Problem: For the material that follows, return exactly the lines from the one with "device has an" through the one with "intros Hok H. destruct (rotation_stored", both ends included.

Given data:
Lemma saveNode_existing n old db db' :
  db.(mesh_nodes) !! n.(n_id) = Some old -> saveNode n db = (db', Ok tt) ->
  exists n', db' = set_mesh_nodes (<[n.(n_id) := n']> db.(mesh_nodes)) db
    /\ n'.(wireGuardPublicKey) = n.(wireGuardPublicKey).
Proof.
  unfold saveNode. intros ->. destruct (taken _ _ _ _); [done|]. intros [= <-]. by eexists.
Qed.

Section rotation.
Context `{Coll : Collation} (sha256 : string -> string) (relays : option (list RelayHealth))
  (rsa_verify : string -> string -> string -> res bool).

Lemma rotatePeerKey_checks others now nodeId key signature db db' a :
  rotatePeerKey sha256 relays rsa_verify others now nodeId key signature db = (db', Ok (Reply a)) ->
  exists m pem db1 db2, db.(mesh_nodes) !! nodeId = Some m
    /\ identity_key (repo_get m.(deviceId) db) = Some pem
    /\ verifyRotationSignature rsa_verify pem nodeId key signature = true
    /\ findByPublicKey key db = None
    /\ rotate others nodeId key db = (db1, Ok a.2)
    /\ saveNode (with_key (node m) key) db1 = (db2, Ok tt)
    /\ (mesh_reconcile sha256 relays now None (with_key (node m) key) (list_nodes db2) db2).1 = db'
    /\ is_ok (mesh_reconcile sha256 relays now None (with_key (node m) key) (list_nodes db2) db2).2 = true.
Proof.
  intros H%grpc_call_reply.
  change (mbind ?k (gets ?g) db) with (k (g db) db) in H. cbn beta in H.
  destruct (repo_get nodeId db) as [[|n| |]|] eqn:Eg; try done.
  apply repo_get_node in Eg as (m & Hm & ->).
  change (mbind ?k (gets ?g) db) with (k (g db) db) in H. cbn beta in H. cbn [deviceId node] in H.
  destruct (identity_key _) as [pem|] eqn:Ep; [|done].
  destruct (verifyRotationSignature _ _ _ _ _) eqn:Ev; [|done]. cbn [negb] in H.
  change (mbind ?k (gets ?g) db) with (k (g db) db) in H. cbn beta in H.
  destruct (findByPublicKey key db) eqn:Ek; [done|].
  apply bind_inv_ok in H as (db1 & epoch & Er & H).
  apply bind_inv_ok in H as (db2 & [] & Es & H).
  change (mbind ?k (gets ?g) db2) with (k (g db2) db2) in H. cbn beta in H.
  apply bind_inv_ok in H as (db3 & x & Em & [= -> <-]).
  exists m, pem, db1, db2. rewrite Em. by split_and!.
Qed.

(** The row an acknowledged rotation leaves, and the one command it queues. *)
Lemma rotation_stored others now nodeId key signature db db' a :
  db_ok db -> rotatePeerKey sha256 relays rsa_verify others now nodeId key signature db = (db', Ok (Reply a)) ->
  (exists n', db'.(mesh_nodes) = <[nodeId := n']> db.(mesh_nodes) /\ n'.(wireGuardPublicKey) = key)
  /\ exists c, db'.(controller_commands) = db.(controller_commands) ++ [c] /\ c.(c_node) = nodeId /\ c.(c_type) = "APPLY_PEERS".
Proof.
  intros Hok H. destruct (rotatePeerKey_checks _ _ _ _ _ _ _ _ H) as
    (m & pem & db1 & db2 & Hm & Hp & Hv & Hk & Hr & Hs & <- & Hmr).
  pose proof (nodes_keyed _ Hok nodeId m Hm) as Hid.
  destruct (rotate_from_frame others 5 0 nodeId key db) as [l Hl].
  unfold rotate in Hr. rewrite Hr in Hl. cbn in Hl. subst db1.
  apply (saveNode_existing _ m) in Hs as (n' & -> & Hkey); [|cbn; by rewrite Hid].
  rewrite mesh_reconcile_run; [|cbn; rewrite Hid; rewrite lookup_insert_eq; by eexists].
  split; [exists n'; cbn; by rewrite Hid|]. eexists. split; [done|]. by cbn.
Qed.

(** C40: Only the device's enrolled identity rotates a key, and only that node hears
    of it.  When [rotatePeerKey] acknowledges, the node exists, its device has an
    enrolled identity key, the signature verifies under it over this node id and this
    new key, and no node had the new key; the node's row then carries the new key.
    The only command queued is an APPLY_PEERS for the rotated node itself: its peers
    are not told of the new key. *)
Theorem rotation_verified_and_told_to_node others now nodeId key signature db db' acknowledged epoch :
  db_ok db ->
  rotatePeerKey sha256 relays rsa_verify others now nodeId key signature db = (db', Ok (Reply (acknowledged, epoch))) ->
  exists m d pem, db.(mesh_nodes) !! nodeId = Some m
    /\ repo_get m.(deviceId) db = Some (EDevice d) /\ d.(publicAttestationKey) = Some pem
    /\ rsa_verify (nodeId +:+ ":" +:+ key) pem signature = Ok true
    /\ (forall k n, db.(mesh_nodes) !! k = Some n -> n.(wireGuardPublicKey) <> key)
    /\ (exists n', db'.(mesh_nodes) = <[nodeId := n']> db.(mesh_nodes) /\ n'.(wireGuardPublicKey) = key)
    /\ exists c, db'.(controller_commands) = db.(controller_commands) ++ [c]
         /\ c.(c_node) = nodeId /\ c.(c_type) = "APPLY_PEERS".
Proof.
  intros Hok H. destruct (rotation_stored _ _ _ _ _ _ _ _ Hok H) as [Hrow Hcmd].
  destruct (rotatePeerKey_checks _ _ _ _ _ _ _ _ H) as (m & pem & db1 & db2 & Hm & Hp & Hv & Hk & _).
  assert (exists d, repo_get m.(deviceId) db = Some (EDevice d) /\ d.(publicAttestationKey) = Some pem) as (d & Hd & Hpk).
  { unfold identity_key in Hp. destruct (repo_get m.(deviceId) db) as [[d| | |]|]; try done. exists d.
    split; [done|]. unfold when_truthy in Hp. by destruct (truthy_opt _). }
  exists m, d, pem. split_and!; try done.
  - unfold verifyRotationSignature in Hv. destruct (_ =? 0)%nat; [done|].
    destruct (rsa_verify _ _ _) as [[|]|]; done.
  - by apply findByPublicKey_None.
Qed.
End rotation.

Definition identity_db : Db :=
  set_mesh_nodes {["n1" := sample_node "n1" "d1" "key1" "10.144.0.1"]}
    (set_devices {["d1" := mkDevice "d1" "host" "hw1" linux "6.1" (Some "PEM") false false sample_posture 0 0
                             None None None]} (empty_db 1000)).

Lemma identity_db_ok : db_ok identity_db.
Proof.
  solve_singleton_db.
Qed.

Lemma rotation_verified_and_told_to_node_witness :
  exists db', @rotatePeerKey code_point_collation (fun s => s) None (fun m p s => Ok (String.eqb s "sig"))
      (fun _ => []) 1000 "n1" "key2" "sig" identity_db = (db', Ok (Reply (true, 1)))
    /\ exists c, db'.(controller_commands) = [c] /\ c.(c_node) = "n1".
Proof.
  destruct (@rotatePeerKey code_point_collation (fun s => s) None (fun m p s => Ok (String.eqb s "sig"))
      (fun _ => []) 1000 "n1" "key2" "sig" identity_db) as [db' r] eqn:E.
  assert (r = Ok (Reply (true, 1))) as ->.
  { apply (f_equal snd) in E. cbn [snd] in E. rewrite <- E. vm_compute. reflexivity. }
  exists db'. split; [reflexivity|].
  destruct (@rotation_verified_and_told_to_node code_point_collation _ _ _ _ _ _ _ _ _ _ _ _ identity_db_ok E)
    as (m & d & pem & _ & _ & _ & _ & _ & _ & c & Hc & Hn & _).
  exists c. split; [exact Hc|exact Hn].
Defined.

(** ** The heartbeat stream *)

(** The message a command becomes. *)
Definition command_message (c : CommandRow) : ControllerCommand :=
  mkControllerCommand (controllerActionFor c.(c_type))
    (json_stringify (match c.(c_payload) with JNull => JObj [] | p => p end)).

Lemma pending_rows_waiting nodeId limit db c :
  c ∈ pending_rows nodeId limit db -> c ∈ db.(controller_commands) /\ c.(c_acknowledged) = None.
Proof.
  unfold pending_rows. intros Hc.
  assert (c ∈ sort_by command_order (List.filter (deliverable nodeId db.(pg_now)) db.(controller_commands))) as Hs.
  { rewrite <- (take_drop limit (sort_by _ _)). apply elem_of_app. by left. }
  rewrite elem_of_sort_by, elem_of_List_filter in Hs. destruct Hs as [Hin Hd]. split; [done|].
  unfold deliverable, live in Hd. bools. by apply eq_None_not_Some.
Qed.

(** Also: Each heartbeat on the stream is answered with exactly one message.  With
    nothing deliverable for the node it is a NOOP and nothing changes; otherwise it is
    the most urgent deliverable command, under the action its type translates to, and
    the command is acknowledged in the same step, with the status ACKNOWLEDGED (so it
    is never counted as having been applied). *)
Theorem stream_one_message_per_heartbeat nodeId at_ db out :
  queue_ok db ->
  exists message db', streamHeartbeat nodeId at_ (db, out) = ((db', out ++ [message]), Ok tt) /\ queue_ok db' /\
    match (if truthy nodeId then pending_rows nodeId 1 db else []) with
    | [] => message = noop /\ db' = db
    | c :: _ => message = command_message c /\
        db'.(controller_commands)
          = map (mark_acknowledged c.(c_id) db.(pg_now) (Some (jsonb (delivery_result at_)))) db.(controller_commands) /\
        db'.(command_acknowledgements) = db.(command_acknowledgements) ++
          [mkAck c.(c_id) c.(c_node) c.(c_type) c.(c_issued) db.(pg_now) "ACKNOWLEDGED" (jsonb (delivery_result at_))]
    end.
Proof.
  intros Hq. unfold streamHeartbeat, try_catch.
  change (mbind ?k (on_db (gets ?g)) (db, out)) with (k (g db) (db, out)). cbn beta.
  destruct (truthy nodeId); [|exists noop, db; by split_and!].
  unfold pending. destruct (pending_rows nodeId 1 db) as [|c l] eqn:E; [exists noop, db; by split_and!|].
  destruct (pending_rows_waiting nodeId 1 db c) as [Hin Hn]; [rewrite E; left|].
  pose proof (acknowledge_run c.(c_id) (delivery_result at_) (Some (jsonb (delivery_result at_))) db c eq_refl Hq Hin eq_refl Hn) as Ea.
  pose proof (acknowledge_queue_ok c.(c_id) (delivery_result at_) (Some (jsonb (delivery_result at_))) db c eq_refl Hq Hin eq_refl Hn) as Hq'.
  rewrite Ea in Hq'. exists (command_message c). eexists. cbn [map q_id q_type q_payload].
  rewrite (bind_ok _ _ (db, out) (db, out ++ [command_message c]) tt eq_refl).
  unfold on_db. rewrite Ea. split_and!; done.
Qed.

Result of the exercise:
    of it.  When [rotatePeerKey] acknowledges, the node exists, its device has an
    enrolled identity key, the signature verifies under it over this node id and this
    new key, and no node had the new key; the node's row then carries the new key.
    The only command queued is an APPLY_PEERS for the rotated node itself: its peers
    are not told of the new key. *)
Theorem rotation_verified_and_told_to_node others now nodeId key signature db db' acknowledged epoch :
  db_ok db ->
  rotatePeerKey sha256 relays rsa_verify others now nodeId key signature db = (db', Ok (Reply (acknowledged, epoch))) ->
  exists m d pem, db.(mesh_nodes) !! nodeId = Some m
    /\ repo_get m.(deviceId) db = Some (EDevice d) /\ d.(publicAttestationKey) = Some pem
    /\ rsa_verify (nodeId +:+ ":" +:+ key) pem signature = Ok true
    /\ (forall k n, db.(mesh_nodes) !! k = Some n -> n.(wireGuardPublicKey) <> key)
    /\ (exists n', db'.(mesh_nodes) = <[nodeId := n']> db.(mesh_nodes) /\ n'.(wireGuardPublicKey) = key)
    /\ exists c, db'.(controller_commands) = db.(controller_commands) ++ [c]
         /\ c.(c_node) = nodeId /\ c.(c_type) = "APPLY_PEERS".
Proof.
  intros Hok H. destruct (rotation_stored _ _ _ _ _ _ _ _ Hok H) as [Hrow Hcmd].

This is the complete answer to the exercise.